再比如,复旦大学计算机科学技术学院科研副院长、教授、博士生导师杨珉及其团队的论文在近期举行的USENIX Security上被评为“杰出论文奖”。USENIX Security是信息安全领域的4大顶级会议之一,而杨珉教授团队的论文聚焦各种应用软件的安全漏洞。他们研究了47个常见的应用软件,包括抖音、微信、支付宝、今日头条等,发现均存在安全漏洞,部分应用软件内嵌功能(“子APP”)可能暗中操纵用户账户、在手机上安装恶意软件等。研究团队已向以上应用软件开发者报告相关结果,帮助他们修复漏洞。
下载应用软件牢记几大要点
既然各种操作系统都可能有漏洞,那么用户如何保护自己?
最基本的做法是及时按照官方提醒,更新升级操作系统、应用软件。这些升级往往包含了安全方面的更新,能及时修复已经发现的漏洞。
同时,在下载应用程序(APP)时,不点击不明来历的链接、不下载非官方渠道的应用软件。目前,大部分品牌都有自己的官方应用程序市场,可以通过以上市场下载。
尤其要提防部分“李鬼”应用程序绕过审核,进入正规的应用市场。这类“李鬼”应用程序使用的图标、介绍往往与“李逵”很接近,但本身可能存在广告或病毒。

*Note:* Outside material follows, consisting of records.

(** X17. [hasPendingOrders] never fails on a database that executes the
    query, writes nothing, and answers [true] exactly when some order for
    the product is pending or confirmed. *)
Theorem hasPendingOrders_sees_open_orders product_id d :
  exists b,
    ProductModel.hasPendingOrders None product_id d = (Return b, d)
    /\ (b = true
        <-> exists id o,
              orders (cur d) !! id = Some o
              /\ o_product_id o = product_id
              /\ (o_status o = pending \/ o_status o = confirmed)).
Proof.
  unfold ProductModel.hasPendingOrders, bind, count_open_orders.
  rewrite query_run. eexists. split; [reflexivity|].
  rewrite Z.ltb_lt. split.
  - intros Hpos.
    destruct (filter _ (map_to_list (orders (cur d)))) as [|[id o] l] eqn:Hf;
      [simpl in Hpos; lia|].
    assert (Hin : (id, o) ∈ filter
              (fun ko : Z * order =>
                 o_product_id ko.2 = product_id
                 /\ (o_status ko.2 = pending \/ o_status ko.2 = confirmed))
              (map_to_list (orders (cur d)))) by (rewrite Hf; left).
    apply list_elem_of_filter in Hin as [[Hid Hopen] Hin].
    apply elem_of_map_to_list in Hin. exists id, o. auto.
  - intros (id & o & Ho & Hid & Hopen).
    assert (Hin : (id, o) ∈ filter
              (fun ko : Z * order =>
                 o_product_id ko.2 = product_id
                 /\ (o_status ko.2 = pending \/ o_status ko.2 = confirmed))
              (map_to_list (orders (cur d)))).
    { apply list_elem_of_filter. split; [split; assumption|].
      apply elem_of_map_to_list, Ho. }
    destruct (filter _ _) as [|x l]; [inversion Hin|]. simpl. lia.
Qed.

(* ===================================================================== *)
(** * Calls that reject *)
(* ===================================================================== *)

Lemma findByIdWithDetails_returns id d :
  exists r, OrderModel.findByIdWithDetails None id d = (Return r, d).
Proof.
  unfold OrderModel.findByIdWithDetails, bind, select_order_details.
  rewrite query_run. eexists. reflexivity.
Qed.

Lemma updateStatus_rejected ft id status notes d e d' :
  ft AtReadBack = None ->
  OrderModel.updateStatus ft id status notes d = (Throw e, d') -> d' = d.
Proof.
  intros Hread H.
  destruct (ft AtLookup) as [e0|] eqn:Hl.
  { unfold OrderModel.updateStatus, bind in H.
    rewrite order_findById_run, Hl in H. injection H as _ <-. reflexivity. }
  destruct (orders (cur d) !! id) as [o|] eqn:Ho.
  - rewrite (updateStatus_run _ _ _ _ _ _ Ho Hl) in H.
    destruct (OrderModel.includes _ _); [|injection H as _ <-; reflexivity].
    destruct (ft AtWrite); [injection H as _ <-; reflexivity|].
    destruct (order_status_of_text status);
      [|injection H as _ <-; reflexivity].
    rewrite Hread in H.
    match type of H with
    | OrderModel.findByIdWithDetails None ?i ?dd = _ =>
        destruct (findByIdWithDetails_returns i dd) as (r & Hr)
    end.
    rewrite Hr in H. discriminate H.
  - unfold OrderModel.updateStatus, bind in H.
    rewrite order_findById_run, Hl, Ho in H. injection H as _ <-. reflexivity.
Qed.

通常,正牌“李逵”会有“官方”或“人工复检”字样,有助于用户辨别。
在下载不熟悉的应用软件前,建议先查看下载页面的“评论”项,看看其他用户的评价,特别是负面评价。如果发现有用户表示该应用程序存在吸费、吸流量等问题,应谨慎选择。
此外,不要贪小便宜下载所谓的“破解版”应用。有些应用软件需要付费使用,或其中的部分内容需付费使用,而应用市场会出现一些“破解版”,称能无偿使用相关软件或资源。通常,这类软件都不是由官方开发者提供,而是涉嫌侵权或植入非法代码的再加工版本。用户下载使用这类软件极可能“引狼入室”,主动将含有恶意代码的程序下载到自己的电子设备中,风险极大。